As you can imagine, Palance's Dracula comes across as more he-man woman-hater than hopeless romantic, smacking men aside and ripping women's throats open. You know... just a typical Thursday night at a bar for Jack Palance. Because of this, he's far more believable (albeit less likable) than Oldman's pretty-boy count. Though, to be honest, Palance seldom comes across as fully human in any role he's ever done. In fact, if he rocked the prosthetic fangs in all his other movies, his performances might have been more believable.

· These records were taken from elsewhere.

(** Fields that the queue does not depend on. *)
Lemma inv_pages s q p : sched_inv s q -> sched_inv (with_pages s p) q.
Proof. intros []. by split. Qed.
Lemma inv_next_pid s q n : sched_inv s q -> sched_inv (with_next_pid s n) q.
Proof. intros []. by split. Qed.
Lemma inv_users s q u : sched_inv s q -> sched_inv (with_mm_users s u) q.
Proof. intros []. by split. Qed.

(** A new task is enqueued: what both creators end with. *)
Lemma publish_task s q p t e :
  sched_inv s q -> running_but e s q -> p ∉ q -> 2 <= p -> tasks s !! p = Some t ->
  exists s', enqueue_task s p = Ok s' /\ sched_inv s' (q ++ [p]) /\ running_but e s' (q ++ [p]) /\
    same_globals s s' /\ calm s s' /\ exists t', tasks s' !! p = Some t' /\
      same_but_links (with_state t TASK_RUNNING) t'.
Proof.
  intros I Hr Hp H2 Ht. destruct (enqueue_spec s q p t I Hp H2 Ht) as (s' & -> & I' & Hg & Hch).
  exists s'. split; [done|]. split; [done|]. split; [by eapply enqueue_running|]. split; [done|].
  split.
  { split; [by destruct Hg as (_ & _ & _ & _ & _ & ? & _)|]. eapply no_sleep_change; [exact Hch| |by intros ? [?|[?|?]]|done].
    intros y. by rewrite (inv_same_dom _ _ _ _ I I' Hg). }
  destruct (Hch p t Ht) as (t' & Ht' & Hs). rewrite decide_True in Hs by done. eauto.
Qed.

Lemma current_ok_push s s' q p : same_globals s s' -> current_ok s q -> current_ok s' (q ++ [p]).
Proof.
  intros (_ & _ & _ & _ & _ & Hc & _). unfold current_ok. rewrite Hc. intros [?|Hh]; [by left|right].
  destruct q; [done|exact Hh].
Qed.

(** A field other than the links. *)
Lemma same_field {B} (f : task -> B) {t t'} : same_but_links t t' ->
  (forall u, f (with_links u 0 0) = f u) -> f t' = f t.
Proof. intros Hs Hf. by rewrite <- (Hf t), Hs, Hf. Qed.

Lemma stack_order_value : stack_order 10 KERNEL_STACK_SIZE 0 = 2.
Proof. done. Qed.

Lemma create_but (s : sched) (q : list Z) (N entry arg flags e : Z) :
  good_but e s q -> pmm_inv (pages s) N ->
  exists p s', create_task s entry arg flags = Ok (p, s') /\ pmm_inv (pages s') N /\ calm s s' /\
    ((p = 0 /\ s' = s /\ task_pool_index s = MAX_TASKS) \/
     (p = 0 /\ good_but e s' q /\ task_pool_index s' = task_pool_index s + 1 /\
      next_pid s' = next_pid s /\ forall a, ~ free_run (pages s) N a 4) \/
     (p = pool_task (task_pool_index s) /\ good_but e s' (q ++ [p]) /\ next_pid s' = next_pid s + 1 /\
      exists t stack, tasks s' !! p = Some t /\ t_state t = TASK_RUNNING /\
        t_pid t = next_pid s /\ t_tgid t = next_pid s /\ t_flags t = flags /\
        t_parent t = rq_current (runqueue s) /\ t_stack t = stack /\ stack <> 0 /\
        t_sp t = u64 (stack + KERNEL_STACK_SIZE) /\ t_pc t = entry /\ t_x19 t = arg)).
Proof.
  intros (I & Hr & Hc) Ip. unfold create_task. pose proof (si_index _ _ I) as Hix.
  destruct (decide (task_pool_index s < MAX_TASKS)) as [Hlt|Hge].
  2:{ unfold alloc_task. rewrite (proj2 (Z.leb_le _ _)) by lia. exists 0, s.
      split; [done|]. split; [done|]. split; [by split; [|apply no_sleep_refl]|]. left. split; [done|]. split; [done|lia]. }
  destruct (alloc_task_spec s q I Hlt) as (s1 & -> & Hp0 & Hp2 & Hnone & Hpq & Es1 & I1).
  set (p := pool_task (task_pool_index s)) in *. cbv beta iota.
  rewrite (proj2 (Z.eqb_neq _ _) Hp0). unfold alloc_stack. rewrite stack_order_value.
  assert (pages s1 = pages s) as Epg by by rewrite Es1.
  assert (calm s s1) as C1 by (rewrite Es1; split; [done|apply no_sleep_new; [done|by intros [?|[?|?]]]]).
  assert (running_but e s1 q) as Hr1 by (rewrite Es1; by apply running_fresh).
  destruct (pmm_alloc_cases (pages s1) N 2) as [[E Hno] | (a & Hf & _ & E)];
    [by rewrite Epg | unfold MAX_ORDER; lia | |]; rewrite E, !bind_ok; cbv beta iota; change (2 ^ 2) with 4 in *.
  - exists 0, (with_pages s1 (pages s1)). split; [done|]. cbn [pages with_pages]. rewrite Epg.
    split; [done|]. split; [exact C1|]. right. left. split; [done|]. split.
    + split; [by apply inv_pages|]. split; [exact Hr1|]. rewrite Es1. exact Hc.
    + rewrite Epg in Hno. split; [by rewrite Es1|]. split; [by rewrite Es1 | done].
  - destruct (take_run (pages s1) N a 4) as (Ip' & _); [by rewrite Epg | done | lia |].
    set (pg := with_free_count _ _) in *. set (stack := page_addr (pages s1) a) in *.
    assert (stack <> 0) as Hst.
    { destruct Ip. destruct Hf as (? & ? & _). unfold stack, page_addr. rewrite Epg.
      unfold PAGE_SIZE. lia. }
    rewrite !(proj2 (Z.eqb_neq stack 0)) by done.
    set (s2 := with_next_pid (with_pages s1 pg) (next_pid (with_pages s1 pg) + 1)).
    assert (tasks s2 !! p = Some zero_task) as Ht2 by (unfold s2; cbn; rewrite Es1; apply lookup_insert_eq).
    rewrite (upd_task_ok _ _ _ _ Ht2), bind_ok. set (t3 := Task _ _ _ _ _ _ _ _ _ _ _ _ _ _ _ _ _ _ _ _ _ _ _).
    set (s3 := with_tasks s2 _).
    assert (sched_inv s3 q) as I3.
    { apply inv_upd with zero_task; [|done|done|done]. by apply inv_next_pid, inv_pages. }
    assert (running_but e s3 q) as Hr3 by (by apply running_but_upd).
    destruct (publish_task s3 q p t3 e I3 Hr3 Hpq Hp2) as (s4 & -> & I4 & Hr4 & Hg & C4 & t & Ht & Hs);
      [apply lookup_insert_eq|].
    rewrite bind_ok. exists p, s4. split; [done|].
    destruct Hg as (Hgi & Hgn & Hgu & Hgl & Hgp & Hgc & Hgr).
    split; [by rewrite Hgp|]. split.
    { eapply calm_trans; [exact C1|]. eapply calm_trans; [|exact C4]. split; [done|]. by apply (no_sleep_new (tasks s2)); [|intros [?|[?|?]]]. }
    right. right. split; [done|]. split; [split; [done|split; [done|]]|].
    + apply (current_ok_push s3); [done|]. unfold s3, s2, current_ok. cbn. rewrite Es1. exact Hc.
    + split; [rewrite Hgn; unfold s3, s2; cbn; by rewrite Es1|].
      exists t, stack. split; [done|]. unfold same_but_links in Hs.
      repeat split; try done; rewrite ?(same_field t_state Hs), ?(same_field t_pid Hs),
        ?(same_field t_tgid Hs), ?(same_field t_flags Hs), ?(same_field t_parent Hs),
        ?(same_field t_stack Hs), ?(same_field t_sp Hs), ?(same_field t_pc Hs),
        ?(same_field t_x19 Hs) by done; cbn; by rewrite ?Es1.
Qed.
(** Waking the idle task, or the running one that still stands in the queue, leaves no well-formed queue. *)
Lemma wake_breaks N s q x t : run_ok N s q -> tasks s !! x = Some t -> t_state t <> TASK_RUNNING ->
  x = init_task \/ x = current s -> exists c, wake_up_process s x = Ok (1, c) /\ ~ exists q', sched_inv c q'.
Proof.
  intros R Ht Hst Hx. pose proof (ro_queue _ _ _ R) as (I & _ & Hc). unfold wake_up_process.
  pose proof (proj1 (si_tasks _ _ I x) (mk_is_Some _ _ Ht)) as Hx1. rewrite (proj2 (Z.eqb_neq x 0)) by lia.
  rewrite (get_task_ok _ _ _ Ht), bind_ok, bool_decide_false, (upd_task_ok _ _ _ _ Ht), bind_ok by done.
  set (s1 := with_tasks s _). assert (sched_inv s1 q) as I1 by (by apply inv_upd with t).
  destruct (enqueue_anything s1 q x _ I1 (lookup_insert_eq _ _ _)) as (c & E & Htl & Hlinks). rewrite E, bind_ok.
  exists c. split; [done|]. intros [q' I']. destruct (decide (x = init_task)) as [->|Hi].
  - pose proof (dseg_last _ _ _ _ _ _ _ _ (si_queue _ _ I')) as Hl. rewrite Htl in Hl.
    destruct (last q') as [y|] eqn:El; simpl in Hl; [subst y|done]. by apply (idle_not_queued c q' I'), last_Some_elem_of.
  - destruct Hx as [?|Ex]; [done|]. destruct Hc as [?|Hh]; [congruence|]. destruct q as [|z q0]; [done|]. injection Hh as ->.
    destruct Hlinks as (Hhd & t' & Ht' & Hp); [done|]. pose proof (si_queue _ _ I1) as Hq1.
    pose proof (dseg_head _ _ _ _ _ _ _ _ Hq1) as Hh1. pose proof (dseg_last _ _ _ _ _ _ _ _ Hq1) as Hl1. simpl in Hh1.
    pose proof (si_queue _ _ I') as Hq'. assert (rq_head (runqueue c) = x) as Ehx by (rewrite Hhd, Ex; exact Hh1). rewrite Ehx in Hq'. destruct q' as [|y q']; [by destruct Hq' as [? _]; lia|].
    destruct Hq' as (-> & _ & t2 & Ht2 & Hp2 & _). assert (t2 = t') as -> by congruence. rewrite Hp2 in Hp.
    destruct (last (current s :: q0)) as [y|] eqn:El; [|by apply last_None in El]. simpl in Hl1.
    destruct (dseg_lookup _ _ _ _ _ _ _ _ y Hq1 ltac:(by apply last_Some_elem_of)) as [Hy0 _].
    apply Hy0. rewrite <- Hl1. symmetry. exact Hp.
Qed.

(** C31. From boot on, whatever the scheduler and the signal code do, as long as the idle
    task does not exit and nobody wakes the idle task or the running one after it went to
    sleep: the run queue is a well-formed list without repetition of tasks of the pool;
    [nr_running] is its length; every queued task but the running one is runnable; and the
    running task is the idle task or the head of the queue.  The exceptions are needed and
    there are no others: when the idle task exits, the tasks that wait are lost
    from the queue; and [do_waitpid] and the stop signals leave the caller in the queue, so that
    every task that sleeps or is stopped is the running one or the idle one, and waking one
    leaves no well-formed queue at all. *)
Theorem sched_reachable_inv (p : pmm) (N n : Z) (pool : gmap Z signal_struct) (s : sigstate) :
  pmm_inv p N -> star run_step (Sigstate (sched_init (sched_static p)) pool n) s ->
  exists q, sched_inv (sch s) q /\ nr_running (runqueue (sch s)) = Z.of_nat (length q) /\
    (forall x t, x ∈ q -> x <> current (sch s) -> tasks (sch s) !! x = Some t -> t_state t = TASK_RUNNING) /\
    (current (sch s) = init_task \/ head q = Some (current (sch s))) /\
    (forall code, current (sch s) = init_task -> exists c, exit_task (sch s) code = Ok c /\ rq_head (runqueue c) = 0 /\
      pick_next_task c = init_task /\ forall x, x ∈ q -> tasks c !! x = tasks (sch s) !! x) /\
    (forall x t, tasks (sch s) !! x = Some t -> asleep t -> ~ settled (sch s) x) /\
    (forall x, is_Some (tasks (sch s) !! x) -> ~ settled (sch s) x ->
      exists c, wake_up_process (sch s) x = Ok (1, c) /\ ~ exists q', sched_inv c q').
Proof.
  intros Ip Hs. destruct (star_inv run_step (fun s => exists q, run_ok N (sch s) q) (run_step_ok N) _ _ Hs) as [q R].
  { exists []. destruct (init_good p) as (I & Hr & Hc). split; [split; [done|split; [|done]]|done|..]; cbn -[sched_init sched_static].
    - intros x t Hx _. by apply Hr.
    - intros t. rewrite boot_tasks, decide_True by done. by intros [= <-].
    - intros x t. rewrite boot_tasks. case_decide; [by right|done]. }
  pose proof (ro_queue _ _ _ R) as (I & Hr & Hc). exists q. split; [done|]. split; [apply I|]. split; [done|]. split; [done|]. split; [|split].
  - intros code Hi. destruct (exit_idle_drops_queue _ q code I Hi) as (c & E & ? & _ & ? & ?). by exists c.
  - intros x t Ht Ha Hn. destruct (Hn t Ht) as [H1 H2]; [by destruct Ha as [-> |[-> | ->]]|]. destruct (ro_asleep _ _ _ R x t Ht Ha); done.
  - intros x [t Ht] Hn. assert (t_state t <> TASK_RUNNING /\ (x = init_task \/ x = current (sch s))) as [Hst Hx]; [|by apply (wake_breaks N _ q x t)].
    destruct (decide (t_state t = TASK_RUNNING)) as [E|Hst].
    { exfalso. apply Hn. intros t' Ht' Hst. congruence. }
    split; [done|]. destruct (decide (x = init_task)) as [|Hi]; [by left|]. destruct (decide (x = current (sch s))) as [|Hcx]; [by right|].
    exfalso. apply Hn. by intros ? _ _.
Qed.

(** ** Witnesses: the running task of [running_one], with a signal structure *)

Definition sig_task : task := with_signals (default zero_task (tasks running_one !! 2)) 1.
Definition sig_sched : sched := with_tasks running_one (<[2 := sig_task]> (tasks running_one)).
Definition sig_state (g : signal_struct) : sigstate := Sigstate sig_sched {[ 1 := g ]} 1.
Definition quiet_rh (h sig : Z) (s : sigstate) : sigstate := s.

(** Changing a task's signal structure keeps the scheduler's state good. *)
Lemma good_with_signals s q x t sg :
  good s q -> tasks s !! x = Some t ->
  good (with_tasks s (<[x := with_signals t sg]> (tasks s))) q /\
  get_current (with_tasks s (<[x := with_signals t sg]> (tasks s))) = rq_current (runqueue s).
Proof.
  intros (I & Hr & Hc) Ht. split; [split; [|split; [|done]]|done].
  - by apply inv_upd with t.
  - apply running_upd; [done|]. intros Hx. by apply (Hr x t).
Qed.

Lemma sig_sched_good : good sig_sched [2] /\ get_current sig_sched = 2.
Proof.
  destruct running_one_good as [G Hcur].
  destruct (dseg_lookup _ _ _ _ _ _ _ _ 2 (si_queue _ _ (proj1 G))) as [_ [t Ht]];
    [by apply elem_of_cons; left|].
  assert (sig_task = with_signals t 1) as E by (unfold sig_task; rewrite Ht; exact eq_refl).
  unfold sig_sched. rewrite E.
  destruct (good_with_signals running_one [2] 2 t 1 G Ht) as [G' Hc]. rewrite Hcur in Hc.
  exact (conj G' Hc).
Qed.

Lemma sig_state_has g : has_signals (sig_state g) 2 1 g.
Proof.
  split; [|split; [lia | apply lookup_singleton_eq]].
  exists sig_task. split; [apply lookup_insert_eq | exact eq_refl].
Qed.

Lemma sig_state_current g : has_signals (sig_state g) (get_current (sch (sig_state g))) 1 g.
Proof.
  destruct sig_sched_good as [_ E]. change (sch (sig_state g)) with sig_sched. rewrite E.
  apply sig_state_has.
Qed.

Lemma sigprocmask_correct_witness :
  exists r s', sigprocmask (sig_state (Sigs 0 0 ∅)) 0 (Some 0xFFFFFFFF) true = Ok (r, Some 0, s').
Proof.
  destruct (sigprocmask_correct (sig_state (Sigs 0 0 ∅)) 0 (Some 0xFFFFFFFF) true 1 _
    (sig_state_current _)) as (r & s' & E & _).
  exact (ex_intro _ r (ex_intro _ s' E)).
Defined.

Lemma sigaction_correct_witness :
  exists r old s', sigaction_syscall (sig_state (Sigs 0 0 ∅)) 15 (Some (Sigaction 4096 0 0 0)) true = Ok (r, old, s').
Proof.
  destruct (sigaction_correct (sig_state (Sigs 0 0 ∅)) 15 (Sigaction 4096 0 0 0) 1 _
    (sig_state_current _)) as (r & old & s' & E & _).
  exact (ex_intro _ r (ex_intro _ old (ex_intro _ s' E))).
Defined.

Lemma kill_task_correct_witness :
  exists s', kill_task (sig_state (Sigs 0 0 ∅)) 2 9 = Ok (0, s') /\
    sig_pool s' !! 1 = Some (Sigs (Z.lor 0 (Z.shiftl 1 9)) 0 ∅).
Proof.
  destruct (kill_task_correct (sig_state (Sigs 0 0 ∅)) [2] 2 9 1 (Sigs 0 0 ∅) sig_task
    (proj1 sig_sched_good) ltac:(lia) (sig_state_has _) (lookup_insert_eq _ _ _)) as (s' & E & Hp & _).
  - unfold NSIG. lia.
  - exact (ex_intro _ s' (conj E Hp)).
Defined.

Lemma do_signal_quiet_witness :
  exists s', do_signal quiet_rh (sig_state (Sigs (2 ^ 17) 0 ∅)) 2 = Ok (Done s').
Proof.
  destruct (do_signal_quiet quiet_rh (sig_state (Sigs (2 ^ 17) 0 ∅)) 2 1 _ ltac:(lia) (sig_state_has _))
    as (s' & g' & E & _).
  - intros j Hj Hb _. cbn in Hb. rewrite Z.pow2_bits_eqb in Hb by lia. apply Z.eqb_eq in Hb. subst j.
    exact eq_refl.
  - exact (ex_intro _ s' E).
Defined.
(** A fresh dentry that is looked up in a directory. *)
Lemma fresh_lookup s ch dir d name : vfs_inv s ch -> stands_for (fs s) dir d -> is_Some (inodes (fs s) !! d) ->
  exists a s1, new_dentry s name None = Ok (a, s1) /\ vfs_inv s1 ch /\ ext s s1 /\
    used 1 s s1 /\
    (a = 0 /\ room 1 s = false \/ a <> 0 /\ dentries s !! a = None /\ dentries s1 !! a = Some (Dentry name inull None) /\
       unused s1 a /\
       exists s2 r, call_lookup s1 dir a = Ok s2 /\ vfs_inv s2 ch /\ ext s s2 /\ used 2 s s2 /\ unused s2 a /\
         dentries s2 = <[a := Dentry name r None]> (dentries s) /\ looked_up s s2 ch d name r).
Proof using Type*.
  intros I Hdir Hd. destruct (new_dentry_spec s ch name None I) as (a & s1 & -> & I1 & E1 & Hsp1 & Ha).
  exists a, s1. do 4 (split; [done|]).
  destruct Ha as [[-> Hno]|(Ha & Hn & Hf & Hden)]; [by left|right].
  assert (forall s', files s' = files s -> unused s' a) as Hun.
  { intros s' Hfs f x Hx Hfx. rewrite Hfs in Hx. pose proof (vi_file _ _ I f x Hx) as Hv. rewrite Hfx in Hv.
    destruct Hv as [? Hv]. congruence. }
  assert (dentries s1 !! a = Some (Dentry name inull None)) as Ha1 by (rewrite Hden; apply lookup_insert_eq).
  split; [done|]. split; [done|]. split; [done|]. split; [apply Hun, E1|]. pose proof E1 as X1.
  destruct E1 as [E1 E2 E3 E4 E5 E6 E7 E8 E9].
  destruct (call_lookup_spec s1 ch dir d a (Dentry name inull None) I1) as (s2 & r & -> & I2 & D2 & F1 & F2 & F3 & F4 & F5 & F6 & F7 & Hsp2 & Hacc & Hr);
    [by apply (stands_for_mono (fs s))|by rewrite E1|done|].
  exists s2, r. split; [done|]. split; [done|]. rewrite D2, Hden, insert_insert_eq. cbn [d_name d_parent].
  split; [|split; [by apply (spends_trans _ 1 1 _ (heap (fs s1)))|split; [apply Hun; congruence|split; [done|]]]].
  - split; try congruence; [by etrans| |by apply (accounts_trans _ s1)]. rewrite D2, Hden, insert_insert_eq. by apply insert_subseteq.
  - unfold looked_up. cbn [d_name] in Hr. rewrite (first_named_ext (fs s)) in Hr by done.
    destruct Hr as [[-> Ht]|(c & Ht & Hc & Hnr & Hg)]; [left|right].
    + split; [done|]. destruct Ht as [Ht|Ht]; [by left|right]. by apply (poor_spends _ 1 1 _ (heap (fs s1))).
    + rewrite E1 in Hc. by exists c.
Qed.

Curtis and Matheson would reunite to kick more TV-movie ass in Trilogy of Terror, Dead of Night and The Death Strangler, but sadly there was no Bram Stoker's Dracula sequel, as Palance turned down several offers to reprise his role. I for one lay awake at night heartsick that we were denied Dracula 2: The Legend of Curly's Blood.







August 8, 2017

Strange Bedfellows 1



"Got this here flashlight, guv'ment issue for all Federal agents. I'm a Federal agent, but that's real hush-hush like. I shouldn't even talk about it. And this here glove... guv'ment issue too. I lost the other glove somewhere. You want a cigarillo, Glen...? No? Doctor Pepper...? I got soda. All kinds. What time this here weddin' start anyways?"